Durant près de deux ans, les photographes chiliens Claudio Perez et Rodrigo Gomez ont recherché les photos de quelque 1 200 victimes. Ils ont fouillé les archives de plusieurs associations de défense des droits de l'homme et contacté les familles des détenus afin d'obtenir une photo. Tous ces clichés ont été reproduits sur des carreaux de céramique protégés par un enduit spécial. Une immense galerie de portraits qui a ensuite été installée sur la paroi en brique rouge d'une passerelle située à côté du pont Bulnes, dans un quartier populaire de la capitale chilienne.

Exécutions. Le choix de ce lieu est symbolique. Face à ce Mur de la mémoire a été exécuté en septembre 1973 le prêtre espagnol Joan Alsina. Quatorze personnes ont connu le même sort quelques semaines plus tard. Et une vingtaine de mètres séparent cette fresque photographique de la rivière Mapocho, dans laquelle ont été jetés les cadavres de nombreux opposants pendant la dictature.

LECTURE DES IMAGES DU MUR DE LA MÉMOIRE, 
ALTERNÉ ENTRE  OMBRE ET LUMIÈRE. PHOTO FELIPE PINO.
Ce projet est inspiré d'une installation similaire en Italie, sur le campanile de la Ghirlandina, à la mémoire des habitants de Modène victimes des nazis pendant la Seconde Guerre mondiale. Créateur du mur chilien, Claudio Perez a tenu à mettre un visage sur ces centaines de victimes. Beaucoup d'entre elles apparaissent dans des scènes anodines: en train de faire du vélo, de partager un repas ou en maillot de bain. Des photos qui évoquent la vie et renforcent ainsi le drame vécu depuis plus d'un quart de siècle par plusieurs centaines de familles chiliennes.

Soutenu par le Fonds de développement des arts et de la culture (Fondart), ce projet artistique est une première au Chili. Il existe certes déjà un monument à la mémoire des détenus disparus, au cimetière général de Santiago. Mais il s'agit d'une liste de noms qui ne possède pas la force de cette mosaïque. La jeunesse de certains visages ne peut qu'interpeller les passants. Ordonnée par date de détention, de septembre 1973 à novembre 1989, cette galerie réunit les portraits de centaines d'hommes, de femmes et d'enfants opposés à l'instauration d'une dictature au Chili.
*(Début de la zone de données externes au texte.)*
Definition fee_of (p : CTxMemPool) (h : uint256) : Z := match mapTx p !! h with Some e => e_fee e | None => 0 end.
Definition fees_of (p : CTxMemPool) (s : gset uint256) : Z := sum_list (fee_of p <$> elements s).

Lemma fees_of_add p s h : h ∉ s -> fees_of p ({[ h ]} ∪ s) = fee_of p h + fees_of p s.
Proof.
  intros Hn. unfold fees_of. rewrite (sum_list_perm _ (fee_of p <$> (h :: elements s)))
    by (by apply fmap_Permutation, elements_union_singleton). done.
Qed.

(** The conflicting entries of a list of inputs. *)
Definition conflicts_with (p : CTxMemPool) (ins : list CTxIn) (e : CTxMemPoolEntry) : Prop :=
  e ∈ setEntries p /\ exists i, i ∈ ins /\ prevout i ∈ prevouts e.

Lemma find_conflicts_spec p ins : wf p -> (forall e, e ∈ setEntries p -> 0 <= e_fee e <= MAX_REASONABLE_FEE) ->
  forall s f k,
  fees_of p s <= f <= k -> 0 <= f -> k + len ins * MAX_REASONABLE_FEE < 2 ^ 63 ->
  exists s' f', foldl (find_conflicts p) (s, f) ins = (s', f') /\ fees_of p s' <= f' /\
    forall h, h ∈ s' <-> h ∈ s \/ exists e, tx_hash e = h /\ conflicts_with p ins e.
Proof.
  intros Hwf Hfee. induction ins as [|i ins IH]; intros s f k Hf H0 Hk; cbn [foldl].
  { exists s, f. split_and!; [done|lia|]. intros h. split; [by left|]. intros [?|(e & _ & _ & i & Hi & _)]; [done|inversion Hi]. }
  assert (len (i :: ins) = 1 + len ins) as Hlen by (unfold len; cbn [length]; lia). rewrite Hlen in Hk.
  assert (0 <= MAX_REASONABLE_FEE) as Hmf by (unfold MAX_REASONABLE_FEE; lia). pose proof (len_nonneg ins) as Hli.
  pose proof (map_entries_perm p Hwf) as HP.
  assert (forall h, (exists e, tx_hash e = h /\ conflicts_with p (i :: ins) e) <->
    (exists e, tx_hash e = h /\ e ∈ setEntries p /\ prevout i ∈ prevouts e) \/ (exists e, tx_hash e = h /\ conflicts_with p ins e)) as Hsplit.
  { intros h. unfold conflicts_with. split.
    - intros (e & Eh & Hin & j & [->|Hj]%elem_of_cons & Ho); [left|right]; eauto 6.
    - intros [(e & Eh & Hin & Ho)|(e & Eh & Hin & j & Hj & Ho)]; exists e; (split; [done|]); (split; [done|]).
      + exists i. split; [left|done].
      + exists j. split; [by right|done]. }
  unfold find_conflicts at 2. fold (add_conflict (prevout i)). case_bool_decide as Hsp.
  - apply (pw_spent _ _ Hwf) in Hsp as (e & He & Ho).
    rewrite (add_conflict_one (prevout i) (map_entries p) (s, f) e);
      [|rewrite HP; by apply pool_NoDup|by rewrite HP|done|intros x Hx Hox; rewrite HP in Hx; by apply (pw_single _ _ Hwf (prevout i))].
    cbn [fst snd]. pose proof (Hfee e He). rewrite i64_small by lia.
    assert (fee_of p (tx_hash e) = e_fee e) as Hfe by (unfold fee_of; by rewrite (proj1 (pw_set _ _ Hwf e) He)).
    assert (fees_of p ({[ tx_hash e ]} ∪ s) <= f + e_fee e) as Hle.
    { destruct (decide (tx_hash e ∈ s)); [rewrite subseteq_union_1_L by set_solver; lia|rewrite fees_of_add by done; lia]. }
    destruct (IH ({[ tx_hash e ]} ∪ s) (f + e_fee e) (k + MAX_REASONABLE_FEE)) as (s' & f' & -> & H1 & H2); [lia..|].
    exists s', f'. split_and!; [done|done|]. intros h. rewrite H2, Hsplit, elem_of_union, elem_of_singleton. split.
    + intros [[->|?]|?]; [right; left; eauto|by left|by right; right].
    + intros [?|[(x & <- & Hx & Hox)|?]]; [by left; right| |by right].
      left; left. by rewrite (pw_single _ _ Hwf (prevout i) x e Hx He Hox Ho).
  - destruct (IH s f k) as (s' & f' & -> & H1 & H2); [lia..|]. exists s', f'. split_and!; [done|done|].
    intros h. rewrite H2, Hsplit. split; [intros [?|?]; auto|]. intros [?|[(x & _ & Hx & Hox)|?]]; auto.
    exfalso. apply Hsp. apply Hwf. eauto.
Qed.

Lemma remove_conflicts_spec es : forall p, wf p -> NoDup es -> es ⊆ setEntries p ->
  exists p', remove_conflicts p (tx_hash <$> es) = (true, p', tx_hash <$> es) /\ wf p' /\ setEntries p ≡ₚ es ++ setEntries p' /\
    same_limits p p'.
Proof.
  induction es as [|e es IH]; intros p Hwf Hd Hsub; cbn [remove_conflicts fmap list_fmap]; [by exists p|].
  apply NoDup_cons in Hd as [Hne Hd]. assert (mapTx p !! tx_hash e = Some e) as He by (apply Hwf, Hsub; left).
  rewrite (RemoveTxUnlocked_spec p _ e Hwf He).
  assert (es ⊆ setEntries (removed p (tx_hash e) e)) as Hsub1.
  { intros x Hx. apply (removed_elem p (tx_hash e) e Hwf He). split; [apply Hsub; by right|]. by intros ->. }
  destruct (IH (removed p (tx_hash e) e) (removed_wf p _ e Hwf He) Hd Hsub1) as (p' & -> & Hwf' & HP & [L1 L2]).
  exists p'. split_and!; [done|done| |done]. rewrite (removed_perm p (tx_hash e) e Hwf He). cbn. by constructor.
Qed.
« RATTRAPAGE D'UN REGARD ».  
PHOTO NICOLAS VERDEJO.
Photos épinglées. Pendant des années, leurs disparitions ont été niées par le régime militaire. Leurs proches avaient alors décidé d'épingler sur leurs vêtements les photographies de ces disparus à l'occasion de chacune de leur manifestation. Des clichés qui, pour la première fois, sont réunis. Et tous ces regards pèsent lourdement sur un pays incapable de soigner cette blessure du passé.